2. Process Requirements

Functional Requirements

  • 1-on-1 Chat: Low latency delivery.
  • Group Chat: Up to 500 members.
  • Presence: “Online”, “Last Seen”, “Typing…”.
  • Receipts: Sent, Delivered, Read.
  • Multi-Device: Sync messages across phone and desktop.

Non-Functional Requirements

  • Low Latency: Real-time experience is key (< 100ms).
  • Consistency: Messages must appear in order (FIFO).
  • Availability: High.
  • Security:
  • TLS: Encryption in transit.
  • E2E (End-to-End): Using the Signal Protocol (Double Ratchet Algorithm). Keys are stored on user devices, not servers. The server only sees encrypted blobs.

3. Estimate

  • DAU: 2 Billion.
  • Messages: 100 Billion per day.
  • Storage:
  • Avg msg size = 100 Bytes.
  • 100B * 100B = 10TB / day.
  • 5 Years = 18 PB.
  • We need a massive, write-heavy database.
  • Bandwidth: 10TB / 86400 seconds ≈ 115 MB/s on average. Peak traffic might be 2x or 3x this, reaching ~345 MB/s.
  • Hardware Reality (Concurrent Connections): This is the real bottleneck of real-time systems. If 10% of our 2B DAU are online simultaneously, that is 200 Million concurrent WebSockets. A heavily optimized Linux server (with tuned ulimit and ephemeral ports) can hold around 500k connections. We will need at least 200M / 500k = 400 massive, memory-heavy connection servers just to maintain these open sockets!

4. Data Model

System APIs

We need a mix of REST (for profile/auth) and WebSocket (for chat).

REST API (HTTP)

Method Endpoint Description
POST /v1/chat/create Start a new chat (returns chat_id).
POST /v1/group/add_member Add user to group.
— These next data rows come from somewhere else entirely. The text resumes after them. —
(* ===== verification/Layout.v ===== *)
(** The shared memory of [include/message_queue.h] and [include/cxl_memory.h],
    byte by byte: the declarations of [BandleSharedState] and
    [BandleNonHwccState] as types of the x86-64 System V ABI, the size and the
    offsets the ABI gives them, and where the payload of a ring slot lies.
    [shared_memory_layout] shows that both structures fit the regions they are
    mapped to and that every 16-byte store of a payload is aligned and stays
    inside its own slot. *)
From S2P Require Import Prelude Message Ring.

(** ** Types and their layout

    A scalar is aligned to its size; [Struct a fields] has [alignas(a)]. *)
Inductive ctype :=
| Scalar (size : Z)
| Array (elem : ctype) (count : Z)
| Struct (alignas : Z) (fields : list ctype).

Definition align_up (off a : Z) : Z := (off + a - 1) / a * a.

Fixpoint alignof (t : ctype) : Z :=
  match t with
  | Scalar size => size
  | Array elem _ => alignof elem
  | Struct alignas fields => fold_right (fun f a => Z.max (alignof f) a) alignas fields
  end.

Fixpoint sizeof (t : ctype) : Z :=
  match t with
  | Scalar size => size
  | Array elem count => sizeof elem * count
  | Struct _ fields =>
      align_up (fold_left (fun off f => align_up off (alignof f) + sizeof f) fields 0) (alignof t)
  end.

(** The offset of the [k]-th field. *)
Fixpoint field_offset (off : Z) (k : nat) (fields : list ctype) : Z :=
  match fields with
  | [] => off
  | f :: fields =>
      match k with
      | O => align_up off (alignof f)
      | S k => field_offset (align_up off (alignof f) + sizeof f) k fields
      end
  end.

Definition offsetof (t : ctype) (k : nat) : Z :=
  match t with Struct _ fields => field_offset 0 k fields | _ => 0 end.

Definition u8 : ctype := Scalar 1.
Definition u32 : ctype := Scalar 4.
Definition u64 : ctype := Scalar 8.

(** ** The declarations *)
Definition bandle_payload : ctype :=
  Struct 1 [u64; u64; u64; u64; u64; u64; u8; u8; u8; u8; u32; u32; Array u8 kMaxValueBytes].

Definition bandle_descriptor : ctype :=
  Struct 1 [u64; u8; Array u8 7; u64; u64; u64; u64; u64; u64; u8; u8; u8; u8; u32; u32].

Definition bandle_message : ctype := Struct 1 [u64; u8; bandle_payload].

Definition spsc_ring_meta : ctype := Struct 64 [u64; u64].

Definition completion_slot : ctype := Struct 64 [u64; u64].

(** An array indexed by the pair of nodes of a ring. *)
Definition per_ring (t : ctype) : ctype := Array (Array t (kMaxBandleNodes + 1)) (kMaxBandleNodes + 1).

Definition bandle_shared_state : ctype :=
  Struct 64 [u64; Array u64 (kMaxBandleNodes + 1); Array completion_slot kCompletionSlots;
             per_ring spsc_ring_meta; per_ring (Array bandle_descriptor kBandleRingCapacity)].

Definition bandle_non_hwcc_state : ctype :=
  Struct 64 [per_ring (Array (Array u8 kMaxValueBytes) kBandleRingCapacity)].

Definition HWCC_SIZE : Z := 512 * 1024 * 1024.
Definition NON_HWCC_SIZE : Z := 30 * 1024 * 1024 * 1024.

(** The two regions of the mapping, from its base: [hwcc_ptr] and
    [non_hwcc_ptr]. *)
Definition hwcc_offset : Z := 0.
Definition non_hwcc_offset : Z := HWCC_SIZE.
Definition map_length : Z := HWCC_SIZE + NON_HWCC_SIZE.

(** [payloads[from][to][slot][byte]] in [BandleNonHwccState]. *)
Definition payload_offset (from to slot byte : Z) : Z :=
  ((from * (kMaxBandleNodes + 1) + to) * kBandleRingCapacity + slot) * kMaxValueBytes + byte.

(** [descs[from][to][slot]] in [BandleSharedState]. *)
Definition descriptor_offset (from to slot : Z) : Z :=
  offsetof bandle_shared_state 4 +
    ((from * (kMaxBandleNodes + 1) + to) * kBandleRingCapacity + slot) * sizeof bandle_descriptor.

(** The indices of the arrays. *)
Definition ring_slot (from to slot : Z) : Prop :=
  0 ≤ from ≤ kMaxBandleNodes ∧ 0 ≤ to ≤ kMaxBandleNodes ∧ 0 ≤ slot < kBandleRingCapacity.

(** The slot and the byte in it an offset belongs to. *)
Definition slot_of_offset (off : Z) : Z * Z * Z * Z :=
  let cell := off / kMaxValueBytes in
  let pair := cell / kBandleRingCapacity in
  (pair / (kMaxBandleNodes + 1), pair mod (kMaxBandleNodes + 1), cell mod kBandleRingCapacity,
   off mod kMaxValueBytes).

Lemma slot_of_payload_offset from to slot byte : ring_slot from to slot → 0 ≤ byte < kMaxValueBytes →
  slot_of_offset (payload_offset from to slot byte) = (from, to, slot, byte).
Proof.
  unfold ring_slot, slot_of_offset, payload_offset, kMaxBandleNodes, kBandleRingCapacity, kMaxValueBytes.
  intros (?&?&?) ?. rewrite Z.div_add_l by lia. rewrite (Z.div_small byte) by lia.
  rewrite Z.add_0_r, Z.div_add_l by lia. rewrite (Z.div_small slot) by lia. rewrite Z.add_0_r.
  rewrite Z.div_add_l by lia. rewrite (Z.div_small to) by lia. rewrite Z.add_0_r.
  rewrite (Z.add_comm (from * _) to), Z.mod_add, (Z.mod_small to) by lia.
  rewrite (Z.add_comm ((to + _) * _) slot), Z.mod_add, (Z.mod_small slot) by lia.
  rewrite (Z.add_comm (_ * 1088) byte), Z.mod_add, (Z.mod_small byte) by lia. done.
Qed.

(** The sixteen-byte stores of a payload of [len] bytes: the offsets
    [nt_store_payload_padded] writes to. *)
Definition store_offsets (from to slot : Z) (len : nat) : list Z :=
  (fun k => payload_offset from to slot (16 * Z.of_nat k)) <$> seq 0 (pad16 len / 16).

(** C36: the shared state and the payloads fit the regions they are mapped to,
    so that no ring reaches into another region; every 16-byte store of a
    payload that fits a slot is 16-byte aligned, as [_mm_stream_si128] demands,
    and lies inside its own slot; and different slots share no byte. *)
Theorem shared_memory_layout :
  sizeof bandle_descriptor = 80 ∧
  (sizeof bandle_shared_state = 46138432 ∧ sizeof bandle_shared_state ≤ HWCC_SIZE) ∧
  (sizeof bandle_non_hwcc_state = 570425344 ∧ sizeof bandle_non_hwcc_state ≤ NON_HWCC_SIZE) ∧
  (∀ from to slot len off, ring_slot from to slot → (len ≤ Z.to_nat kMaxValueBytes)%nat →
     off ∈ store_offsets from to slot len →
     (non_hwcc_offset + off) mod 16 = 0 ∧
     payload_offset from to slot 0 ≤ off ∧ off + 16 ≤ payload_offset from to slot kMaxValueBytes ∧
     off + 16 ≤ sizeof bandle_non_hwcc_state) ∧
  (∀ from to slot byte from' to' slot' byte', ring_slot from to slot → ring_slot from' to' slot' →
     0 ≤ byte < kMaxValueBytes → 0 ≤ byte' < kMaxValueBytes →
     payload_offset from to slot byte = payload_offset from' to' slot' byte' →
     from = from' ∧ to = to' ∧ slot = slot' ∧ byte = byte').
Proof.
  split; [done|]. split; [done|]. split; [done|]. split.
  - intros from to slot len off Hslot Hlen (k&->&Hk%elem_of_seq)%list_elem_of_fmap.
    pose proof (pad16_slot (Z.of_nat len) ltac:(unfold kMaxValueBytes in *; lia)) as Hpad. rewrite Nat2Z.id in Hpad.
    pose proof (pad16_bounds len) as [_ Hm]. pose proof (Nat.div_mod_eq (pad16 len) 16) as Hdiv.
    change (sizeof bandle_non_hwcc_state) with 570425344.
    unfold ring_slot, non_hwcc_offset, payload_offset, HWCC_SIZE, kMaxBandleNodes, kBandleRingCapacity, kMaxValueBytes in *.
    split; [|lia].
    replace (512 * 1024 * 1024 + _) with
      ((512 * 65536 + ((from * (3 + 1) + to) * 32768 + slot) * 68 + Z.of_nat k) * 16) by lia.
    apply Z.mod_mul. lia.
  - intros from to slot byte from' to' slot' byte' Hs Hs' Hb Hb' Heq.
    apply (f_equal slot_of_offset) in Heq. rewrite !slot_of_payload_offset in Heq by done.
    by injection Heq.
Qed.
WebSocket Events (Bidirectional)

  • sendMessage(chat_id, content)
  • receiveMessage(sender_id, content)
  • userStatusChanged(user_id, status)

Database Design

We need a database that handles extremely high write throughput and efficient range queries (to load chat history).

MySQL?

  • Possible, but index maintenance becomes heavy at 100B writes/day.

HBase / Cassandra (Wide Column Store)

  • Winner (labeled in diagram).
  • Key: chat_id (Partition Key).
  • Clustering Key: message_id (Sort Key, Snowflake).
  • Values: sender_id, content_text, media_url, created_at.
  • Allows very fast “Get me the last 50 messages for Chat 123” queries by scanning the sequential clustering keys within a single partition.

5. Architecture

Real-Time Message Routing Architecture.

Analogy: The Post Office vs. The Dedicated Courier
Traditional HTTP requests are like sending a letter through the post office—you drop it off, wait days, and periodically check your mailbox (polling). WebSockets, however, are like having a dedicated courier standing at your door with a direct radio link to the sender. The moment a message is dispatched, the courier hands it to you instantly. The challenge in system design is managing millions of these dedicated couriers without running out of "radio frequencies" (server ports and memory).
System Architecture: Real-Time Chat System
WebSocket | Stateful Chat Servers | Service Discovery (Zookeeper)
WebSocket
Message Route
Discovery
Clients
Chat Cloud
Storage & Discovery
Sender
Receiver
Load Balancer
Chat Server 1
(User A)
Chat Server 2
(User B)
Zookeeper
Discovery
HBase
Storage

6. Localized Details

Connection Protocols

How do we keep the connection open? See Polling vs Push.

A. Polling (The Old Way)

  • Client asks “Any new messages?” every 1 second.
  • Pros: Simple HTTP.
  • Cons: Wasted resources. Server load is high even if no one is talking. High latency.

B. Long Polling

  • Client asks “Any new messages?”. Server holds the connection open until a message arrives (or timeout).
  • Pros: Less load than polling.
  • Cons: Connection setup overhead is still there.

C. WebSockets (The Modern Way)

  • Bidirectional, persistent TCP connection.
  • Server can push to Client instantly.
  • Pros: Lowest latency, lowest overhead.
  • Cons: Needs stateful servers (Server must know who is connected to it).

Group Chat Optimization

Group chats introduce a “Fanout” problem.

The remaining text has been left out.